Work order
Given the entries that follow, write out exactly the lines starting at the one containing "invoke_signed (token_close_account spl_token_id" and ending at the one containing "(key staker_token_account) (key", both ends included, and only those.

The input
┌────────

(* ===== verification/RestakingCore.v ===== *)
(** * Accounts of the restaking program ([restaking_core/src])

    The global configuration, networks (NCNs), operators, and the tickets by
    which networks, operators, vaults and slashers opt in to each other. *)

From stdpp Require Import base numbers list.
From Stdlib Require Import Lia String.
From S2P Require Import Prelude Errors Pod SlotToggle Runtime Program Core.
Local Open Scope Z_scope.

(** [restaking_core/src/lib.rs]. *)
Abbreviation MAX_FEE_BPS := 10000.

(** One replacement of the [update_secondary_admin] methods. *)
Definition replace_key (old_admin new_admin current : Pubkey) : Pubkey :=
  if current =? old_admin then new_admin else current.

(** ** [config.rs] *)
Module RestakingConfig.

Record Config := mk {
  admin : Pubkey;
  vault_program : Pubkey;
  ncn_count : Z;
  operator_count : Z;
  epoch_length : Z;
  bump : Z;
  reserved : list Z;
}.

#[global] Instance eta_Config : Eta Config := fun v =>
  mk (admin v) (vault_program v) (ncn_count v) (operator_count v) (epoch_length v) (bump
    v) (reserved v).

Definition layout : codec Config :=
  pod_iso
    (fun '(x1, (x2, (x3, (x4, (x5, (x6, x7)))))) => mk x1 x2 x3 x4 x5 x6 x7)
    (fun v => (admin v, (vault_program v, (ncn_count v, (operator_count v, (epoch_length
      v, (bump v, reserved v)))))))
    (pod_pair pod_pubkey (pod_pair pod_pubkey (pod_pair PodU64 (pod_pair PodU64 (pod_pair
      PodU64 (pod_pair pod_u8 (pod_array 263))))))).
(* ===== verification/Vault.v ===== *)
(** * The vault ([vault_core/src/vault.rs])

    The [Vault] account: token accounting (deposits, VRT supply, withdrawals
    in progress, delegated stake), admins, counters and fees, with every
    method of the source.  The theorems on minting, burning, fees and
    delegation are in the files that follow. *)

From stdpp Require Import base numbers list.
From Stdlib Require Import Lia String.
From S2P Require Import Prelude Errors Pod DelegationState SlotToggle Runtime Program Core VaultConfig.
Local Open Scope Z_scope.

Record BurnSummary := mkBurnSummary {
  vault_fee_amount : Z;
  program_fee_amount : Z;
  burn_amount : Z;
  out_amount : Z;
}.

Record MintSummary := mkMintSummary {
  vrt_to_depositor : Z;
  vrt_to_fee_wallet : Z;
}.

Module Vault.

Record Vault := mk {
  base : Pubkey;
  vrt_mint : Pubkey;
  supported_mint : Pubkey;
  vrt_supply : Z;
  tokens_deposited : Z;
  deposit_capacity : Z;
  delegation_state : DelegationState;
  additional_assets_need_unstaking : Z;
  vrt_enqueued_for_cooldown_amount : Z;
  vrt_cooling_down_amount : Z;
  vrt_ready_to_claim_amount : Z;
  admin : Pubkey;
  delegation_admin : Pubkey;
  operator_admin : Pubkey;
  ncn_admin : Pubkey;
  slasher_admin : Pubkey;
  capacity_admin : Pubkey;
  fee_admin : Pubkey;
  delegate_asset_admin : Pubkey;
  fee_wallet : Pubkey;
  mint_burn_admin : Pubkey;
  metadata_admin : Pubkey;
  vault_index : Z;
  ncn_count : Z;
  operator_count : Z;
  slasher_count : Z;
  last_fee_change_slot : Z;
  last_full_state_update_slot : Z;
  deposit_fee_bps : Z;
  withdrawal_fee_bps : Z;
  next_withdrawal_fee_bps : Z;
  reward_fee_bps : Z;
  program_fee_bps : Z;
  bump : Z;
  is_paused_pod : Z;
  last_start_state_update_slot : Z;
  reserved : list Z;
}.
Definition process_burn_withdrawal_ticket (program_id : Pubkey) (accounts : list AccountInfo)
    : M unit :=
  let! (required_accounts, optional_accounts) := split_at 12 accounts in
  match required_accounts with
  | [config_info; vault_info; vault_token_account; vrt_mint; staker; staker_token_account;
     ticket_info; ticket_token_account; vault_fee_token_account; program_fee_token_account;
     token_program; system_program] =>
      ask (Config.load program_id config_info false) ;!
      let! config := read Config config_info in
      ask (Vault.load program_id vault_info true) ;!
      let! vault := read Vault vault_info in
      ask (load_associated_token_account vault_token_account (key vault_info)
             (Vault.supported_mint vault)) ;!
      ask (load_token_mint vrt_mint) ;!
      ask (load_associated_token_account staker_token_account (key staker)
             (Vault.supported_mint vault)) ;!
      ask (VaultStakerWithdrawalTicket.load program_id ticket_info vault_info true) ;!
      let! ticket := read VaultStakerWithdrawalTicket ticket_info in
      ask (load_associated_token_account ticket_token_account (key ticket_info)
             (Vault.vrt_mint vault)) ;!
      let! ticket_vrt_account :=
        ask (fun s => token_2022_base_unpack (data (account_of s ticket_token_account))) in
      ask (load_associated_token_account vault_fee_token_account (Vault.fee_wallet vault)
             (Vault.vrt_mint vault)) ;!
      ask (load_associated_token_account program_fee_token_account
             (Config.program_fee_wallet config) (Vault.vrt_mint vault)) ;!
      lift (load_token_program token_program) ;!
      lift (load_system_program system_program) ;!
      lift (Vault.check_mint_burn_admin vault (head optional_accounts)) ;!
      lift (Vault.check_vrt_mint vault (key vrt_mint)) ;!
      let! slot := get_slot in
      lift (Vault.check_update_state_ok vault slot (Config.epoch_length config)) ;!
      lift (Vault.check_is_paused vault) ;!
      lift (VaultStakerWithdrawalTicket.check_staker ticket (key staker)) ;!
      let! withdrawable :=
        lift (VaultStakerWithdrawalTicket.is_withdrawable ticket slot
                (Config.epoch_length config)) in
      if negb withdrawable
      then throw_vault VaultError.VaultStakerWithdrawalTicketNotWithdrawable
      else
      let! (vault, summary) := lift (burn_ticket vault
          (Config.program_fee_wallet config =? key staker)
          (Vault.fee_wallet vault =? key staker)
          (VaultStakerWithdrawalTicket.vrt_amount ticket) (ta_amount ticket_vrt_account)) in
      write vault_info vault ;!
      let ticket_seeds := VaultStakerWithdrawalTicket.signing_seeds ticket (key vault_info) in
      invoke_signed (token_transfer spl_token_id (key ticket_token_account)
                       (key vault_fee_token_account) (key ticket_info) (vault_fee_amount summary))
        [ticket_token_account; vault_fee_token_account; ticket_info] [ticket_seeds] ;!
      invoke_signed (token_transfer spl_token_id (key ticket_token_account)
                       (key program_fee_token_account) (key ticket_info)
                       (program_fee_amount summary))
        [ticket_token_account; program_fee_token_account; ticket_info] [ticket_seeds] ;!
      invoke_signed (token_burn spl_token_id (key ticket_token_account) (key vrt_mint)
                       (key ticket_info) (burn_amount summary))
        [ticket_token_account; vrt_mint; ticket_info] [ticket_seeds] ;!
      invoke_signed (token_close_account spl_token_id (key ticket_token_account) (key staker)
                       (key ticket_info))
        [ticket_token_account; staker; ticket_info] [ticket_seeds] ;!
      close_program_account program_id ticket_info staker ;!
      invoke_signed (token_transfer spl_token_id (key vault_token_account)
                       (key staker_token_account) (key vault_info) (out_amount summary))
        [vault_token_account; staker_token_account; vault_info] [Vault.signing_seeds vault]
  | _ => throw ProgramError.NotEnoughAccountKeys
  end.

Definition process_update_vault_balance (program_id : Pubkey) (accounts : list AccountInfo)
    : M unit :=
  match accounts with
  | [config_info; vault_info; vault_token_account; vrt_mint; vault_fee_token_account;
     token_program] =>
      ask (Config.load program_id config_info false) ;!
      ask (Vault.load program_id vault_info true) ;!
      let! config := read Config config_info in
      let! vault := read Vault vault_info in
      ask (load_token_mint vrt_mint) ;!
      ask (load_associated_token_account vault_fee_token_account (Vault.fee_wallet vault)
             (key vrt_mint)) ;!
      ask (load_associated_token_account vault_token_account (key vault_info)
             (Vault.supported_mint vault)) ;!
      lift (load_token_program token_program) ;!
      let! slot := get_slot in
      lift (Vault.check_update_state_ok vault slot (Config.epoch_length config)) ;!
      lift (Vault.check_vrt_mint vault (key vrt_mint)) ;!
      lift (Vault.check_is_paused vault) ;!
      let! token_account :=
        ask (fun s => token_account_unpack (data (account_of s vault_token_account))) in
      let! (vault, vrt_reward_fee) := lift (update_balance vault (ta_amount token_account)) in
      write vault_info vault ;!
      if vrt_reward_fee >? 0 then
        invoke_signed (token_mint_to spl_token_id (key vrt_mint) (key vault_fee_token_account)
                         (key vault_info) vrt_reward_fee)
          [vrt_mint; vault_fee_token_account; vault_info] [Vault.signing_seeds vault]
      else mret' tt
  | _ => throw ProgramError.NotEnoughAccountKeys
  end.

Definition process_initialize_vault_with_mint (_program_id : Pubkey)
    (_accounts : list AccountInfo) : M unit := mret' tt.

End VaultShareHandlers.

└────────

Answer area
      invoke_signed (token_close_account spl_token_id (key ticket_token_account) (key staker)
                       (key ticket_info))
        [ticket_token_account; staker; ticket_info] [ticket_seeds] ;!
      close_program_account program_id ticket_info staker ;!
      invoke_signed (token_transfer spl_token_id (key vault_token_account)
                       (key staker_token_account) (key vault_info) (out_amount summary))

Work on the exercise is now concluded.